(* ===== verification/Load.v ===== *)
(** * Loading the virtual machines ([load.rs])

    The primary VM gets all memory but the hypervisor's and the secondaries'; each
    secondary VM of the manifest gets a range carved out of the memory ranges of the
    boot parameters, with its kernel at the beginning.  The functions work on the
    hypervisor's state, its memory included. *)
From Stdlib Require Import String.
From S2P Require Import Prelude Addr Mode Arch Mpool Mm MemoryManager ArchCpu Cpu Vm Memory Memiter Cpio Manifest FdtHandler Hypervisor.

(** [as_asciz]: the bytes before the first zero. *)
Fixpoint as_asciz (l : list Z) : list Z :=
  match l with
  | [] => []
  | c :: l => if c =? 0 then [] else c :: as_asciz l
  end.

(** [str::from_utf8(..).is_ok()]: well-formed UTF-8, without overlong forms and
    surrogates. *)
Definition cont (c : Z) : bool := (0x80 <=? c) && (c <=? 0xbf).
Definition between (a b c : Z) : bool := (a <=? c) && (c <=? b).
Fixpoint utf8_ok (l : list Z) : bool :=
  match l with
  | [] => true
  | a :: l1 =>
      if a <? 0x80 then utf8_ok l1
      else match l1 with
      | [] => false
      | b :: l2 =>
          if between 0xc2 0xdf a && cont b then utf8_ok l2
          else match l2 with
          | [] => false
          | c :: l3 =>
              if ((a =? 0xe0) && between 0xa0 0xbf b || between 0xe1 0xec a && cont b || (a =? 0xed) && between 0x80 0x9f b
                  || between 0xee 0xef a && cont b) && cont c then utf8_ok l3
              else match l3 with
              | [] => false
              | d :: l4 =>
                  if ((a =? 0xf0) && between 0x90 0xbf b || between 0xf1 0xf3 a && cont b || (a =? 0xf4) && between 0x80 0x8f b)
                     && cont c && cont d then utf8_ok l4
                  else false
              end
          end
      end
  end.

(** ** Ranges *)

(** [carve_out_mem_range]: the range found, and the ranges without it. *)
Fixpoint carve_out_mem_range (ranges : list MemRange) (size_to_find : Z)
    : result (paddr_t * paddr_t) unit * list MemRange :=
  match ranges with
  | [] => (Err tt, [])
  | mr :: ranges =>
      if size_to_find <=? pa_difference (r_begin mr) (r_end mr) then
        let found_end := r_end mr in
        let found_begin := pa_init (pa_addr (r_end mr) -w size_to_find) in
        (Ok (found_begin, found_end), mkMemRange (r_begin mr) found_begin :: ranges)
      else
        let '(r, ranges) := carve_out_mem_range ranges size_to_find in
        (r, mr :: ranges)
  end.

(** One reserved range more, if there is room. *)
Definition push_reserved (u : BootParamsUpdate) (b e : paddr_t) : exec (result unit unit * BootParamsUpdate) :=
  if MAX_MEM_RANGES <=? reserved_ranges_count u then Done (Err tt, u)
  else
    l ← array_set (reserved_ranges u) (reserved_ranges_count u) (mkMemRange b e);
    Done (Ok tt, mkBootParamsUpdate l (reserved_ranges_count u + 1) (upd_initrd_begin u) (upd_initrd_end u)).
Fixpoint reserved_difference (u : BootParamsUpdate) (l : list (MemRange * MemRange))
    : exec (result unit unit * BootParamsUpdate) :=
  match l with
  | [] => Done (Ok tt, u)
  | (before, after) :: l =>
      '(r, u) ← (if pa_addr (r_begin before) <? pa_addr (r_begin after)
                 then push_reserved u (r_begin before) (r_begin after) else Done (Ok tt, u));
      match r with
      | Err _ => Done (Err tt, u)
      | Ok _ =>
          '(r, u) ← (if pa_addr (r_end after) <? pa_addr (r_end before)
                     then push_reserved u (r_end after) (r_end before) else Done (Ok tt, u));
          match r with
          | Err _ => Done (Err tt, u)
          | Ok _ => reserved_difference u l
          end
      end
  end.
Definition update_reserved_ranges (u : BootParamsUpdate) (before after : list MemRange)
    : exec (result unit unit * BootParamsUpdate) :=
  assert_then (length before =? length after)%nat (reserved_difference u (zip before after)).

(** Rounds the last addresses down to the page size. *)
Fixpoint round_ends (l : list MemRange) : exec (list MemRange) :=
  match l with
  | [] => Done []
  | mr :: l =>
      e ← round_down (pa_addr (r_end mr)) PAGE_SIZE;
      l ← round_ends l;
      Done (mkMemRange (r_begin mr) (pa_init e) :: l)
  end.

Section load.
Context {A : ArchMM} {RD : ReduceCrate} {LG : StaleLogs}.
(** The bytes of the program behind the constant of [parse_cpio]. *)
Context (after_trailer : list Z) (lay : Layout).

(** [copy_to_unmapped].  The write faults past the end of the hypervisor's address
    space. *)
Definition copy_to_unmapped (hv : Hypervisor) (to : paddr_t) (from_it : MemIter) : exec (bool * Hypervisor) :=
  let from := get_next from_it in
  let size := it_len from_it in
  let to_end := pa_add to size in
  '(ok, hp, st) ← identity_map (SG := Stage1) (hv_ptable hv) to to_end Mode.W (hv_mm hv);
  if negb ok then Done (false, set_hv_ptable hp (set_mm st hv))
  else
    assert_then (pa_addr to + size <=? ptable_addr_space_end (SG := Stage1)) (
    let mem := memcpy (hv_mem hv) (pa_addr to) from size in
    '(ok, hp, st) ← unmap (SG := Stage1) hp to to_end st;
    assert_then ok (Done (true, set_mem mem (set_hv_ptable hp (set_mm st hv))))).

Definition S_vmlinuz : list Z := Eval vm_compute in lit "vmlinuz".
Definition S_initrd_img : list Z := Eval vm_compute in lit "initrd.img".
Definition RWX : Z := Z.lor (Z.lor Mode.R Mode.W) Mode.X.

(** The memory of the new primary VM, and its entry point. *)
Definition start_primary (hv : Hypervisor) (v : nat) (primary_begin : paddr_t) (arg : Z) : exec (bool * Hypervisor) :=
  vm ← vm_of hv v;
  '(ok, t, st) ← identity_map (SG := Stage2) (ptable (vm_inner vm)) (pa_init 0) (pa_init (1024 * 1024 * 1024 * 1024)) RWX (hv_mm hv);
  let hv := upd_vm v (upd_vm_inner (with_ptable t)) (set_mm st hv) in
  if negb ok then Done (false, hv)
  else
  '(ok, t, st) ← vm_unmap_hypervisor lay t (hv_mm hv);
  let hv := upd_vm v (upd_vm_inner (with_ptable t)) (set_mm st hv) in
  if negb ok then Done (false, hv)
  else
  _ ← vcpu_of hv (v, 0%nat);
  Done (true, upd_vc (v, 0%nat) (upd_inner (λ i, vcpu_on i (ipa_from_pa primary_begin) arg)) hv).

(** [load_primary]: the iterator over the primary's ramdisk. *)
Definition load_primary (hv : Hypervisor) (cpio : MemIter) (arg : Z) : exec (result MemIter unit * Hypervisor) :=
  let primary_begin := layout_primary_begin lay in
  it ← find_file (hv_mem hv) after_trailer cpio (asciz S_vmlinuz);
  match it with
  | None => Done (Err tt, hv)
  | Some it =>
      '(ok, hv) ← copy_to_unmapped hv primary_begin it;
      if negb ok then Done (Err tt, hv)
      else
      initrd ← find_file (hv_mem hv) after_trailer cpio (asciz S_initrd_img);
      match initrd with
      | None => Done (Err tt, hv)
      | Some initrd =>
          '(v, vms, st) ← new_vm (hv_vms hv) MAX_CPUS (hv_mm hv);
          let hv := set_vms vms (set_mm st hv) in
          match v with
          | None => Done (Err tt, hv)
          | Some v =>
              vm ← vm_of hv v;
              if negb (vm_id vm =? HF_PRIMARY_VM_ID) then Done (Err tt, hv)
              else
              '(ok, hv) ← start_primary hv v primary_begin arg;
              Done (if ok : bool then Ok initrd else Err tt, hv)
          end
      end
  end.

(** ** Secondary VMs *)

(** Creates a VM in the range and starts it; where the code logs an error and
    continues, the state is kept. *)
Definition start_secondary (hw : Hw) (hv : Hypervisor) (vcpu_count : Z) (mem_begin mem_end : paddr_t) : exec Hypervisor :=
  '(v, vms, st) ← new_vm (hv_vms hv) vcpu_count (hv_mm hv);
  let hv := set_vms vms (set_mm st hv) in
  match v with
  | None => Done hv
  | Some v =>
      vm ← vm_of hv v;
      '(ok, t, st) ← identity_map (SG := Stage2) (ptable (vm_inner vm)) mem_begin mem_end RWX (hv_mm hv);
      let hv := upd_vm v (upd_vm_inner (with_ptable t)) (set_mm st hv) in
      if negb ok then Done hv
      else
      c ← vcpu_of hv (v, 0%nat);
      r ← vcpu_secondary_reset_and_start hw (vm_id vm) (pa_init (root t)) 0 c (ipa_from_pa mem_begin)
            (pa_difference mem_begin mem_end);
      '(_, c) ← unwrap_opt r;
      Done (upd_vc (v, 0%nat) (λ _, c) hv)
  end.

(** One VM of the manifest: the ranges left, [Err] is [return Err(())]. *)
Definition load_vm (hw : Hw) (hv : Hypervisor) (cpio : MemIter) (ranges : list MemRange) (mvm : ManifestVm)
    : exec (result (list MemRange) unit * Hypervisor) :=
  (* the log message *)
  assert_then (utf8_ok (as_asciz (debug_name mvm))) (
  let filename := as_asciz (kernel_filename mvm) in
  k ← find_file_memiter (hv_mem hv) after_trailer cpio (buf_mem (kernel_filename mvm)) (from_raw BUF (Z.of_nat (length filename)));
  match k with
  | None => assert_then (utf8_ok filename) (Done (Ok ranges, hv))
  | Some kernel =>
      mem_size ← round_up (mem_size mvm) PAGE_SIZE;
      if mem_size <? it_len kernel then Done (Ok ranges, hv)
      else
      match carve_out_mem_range ranges mem_size with
      | (Err _, ranges) => Done (Ok ranges, hv)
      | (Ok (mem_begin, mem_end), ranges) =>
          '(ok, hv) ← copy_to_unmapped hv mem_begin kernel;
          if negb ok then Done (Ok ranges, hv)
          else
          p ← get_vm (hv_vms hv) HF_PRIMARY_VM_ID;
          primary ← unwrap_opt p;
          vm ← vm_of hv primary;
          '(ok, t, st) ← unmap (SG := Stage2) (ptable (vm_inner vm)) mem_begin mem_end (hv_mm hv);
          let hv := upd_vm primary (upd_vm_inner (with_ptable t)) (set_mm st hv) in
          if negb ok then Done (Err tt, hv)
          else
          hv ← start_secondary hw hv (vcpu_count mvm) mem_begin mem_end;
          Done (Ok ranges, hv)
      end
  end).

Fixpoint load_vms (hw : Hw) (hv : Hypervisor) (cpio : MemIter) (ranges : list MemRange) (i : Z) (vms : list ManifestVm)
    : exec (result (list MemRange) unit * Hypervisor) :=
  match vms with
  | [] => Done (Ok ranges, hv)
  | mvm :: vms =>
      let vm_id := wrap 16 (HF_VM_ID_OFFSET + i) in
      if vm_id =? HF_PRIMARY_VM_ID then load_vms hw hv cpio ranges (i + 1) vms
      else
      '(r, hv) ← load_vm hw hv cpio ranges mvm;
      match r with
      | Err _ => Done (Err tt, hv)
      | Ok ranges => load_vms hw hv cpio ranges (i + 1) vms
      end
  end.

Definition load_secondary (hw : Hw) (hv : Hypervisor) (m : Manifest) (cpio : MemIter) (params : BootParams)
    (update : BootParamsUpdate) : exec (result unit unit * BootParamsUpdate * Hypervisor) :=
  (* [clone_from_slice], [truncate] *)
  assert_then (length (mem_ranges params) =? Z.to_nat MAX_MEM_RANGES)%nat (
  ranges ← round_ends (take (Z.to_nat (mem_ranges_count params)) (mem_ranges params));
  '(r, hv) ← load_vms hw hv cpio ranges 0 (mf_vms m);
  match r with
  | Err _ => Done (Err tt, update, hv)
  | Ok ranges =>
      (* [&params.mem_ranges[0..params.mem_ranges_count]] *)
      assert_then (mem_ranges_count params <=? Z.of_nat (length (mem_ranges params))) (
      '(r, update) ← update_reserved_ranges update (take (Z.to_nat (mem_ranges_count params)) (mem_ranges params)) ranges;
      Done (r, update, hv))
  end).
End load.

### DIRECTIONS FOR THIS TASK
Copy all the lines from the data above that hold the word "exec".

### SOLVED EXERCISE
Definition push_reserved (u : BootParamsUpdate) (b e : paddr_t) : exec (result unit unit * BootParamsUpdate) :=
    : exec (result unit unit * BootParamsUpdate) :=
    : exec (result unit unit * BootParamsUpdate) :=
Fixpoint round_ends (l : list MemRange) : exec (list MemRange) :=
Definition copy_to_unmapped (hv : Hypervisor) (to : paddr_t) (from_it : MemIter) : exec (bool * Hypervisor) :=
Definition start_primary (hv : Hypervisor) (v : nat) (primary_begin : paddr_t) (arg : Z) : exec (bool * Hypervisor) :=
Definition load_primary (hv : Hypervisor) (cpio : MemIter) (arg : Z) : exec (result MemIter unit * Hypervisor) :=
Definition start_secondary (hw : Hw) (hv : Hypervisor) (vcpu_count : Z) (mem_begin mem_end : paddr_t) : exec Hypervisor :=
    : exec (result (list MemRange) unit * Hypervisor) :=
    : exec (result (list MemRange) unit * Hypervisor) :=
    (update : BootParamsUpdate) : exec (result unit unit * BootParamsUpdate * Hypervisor) :=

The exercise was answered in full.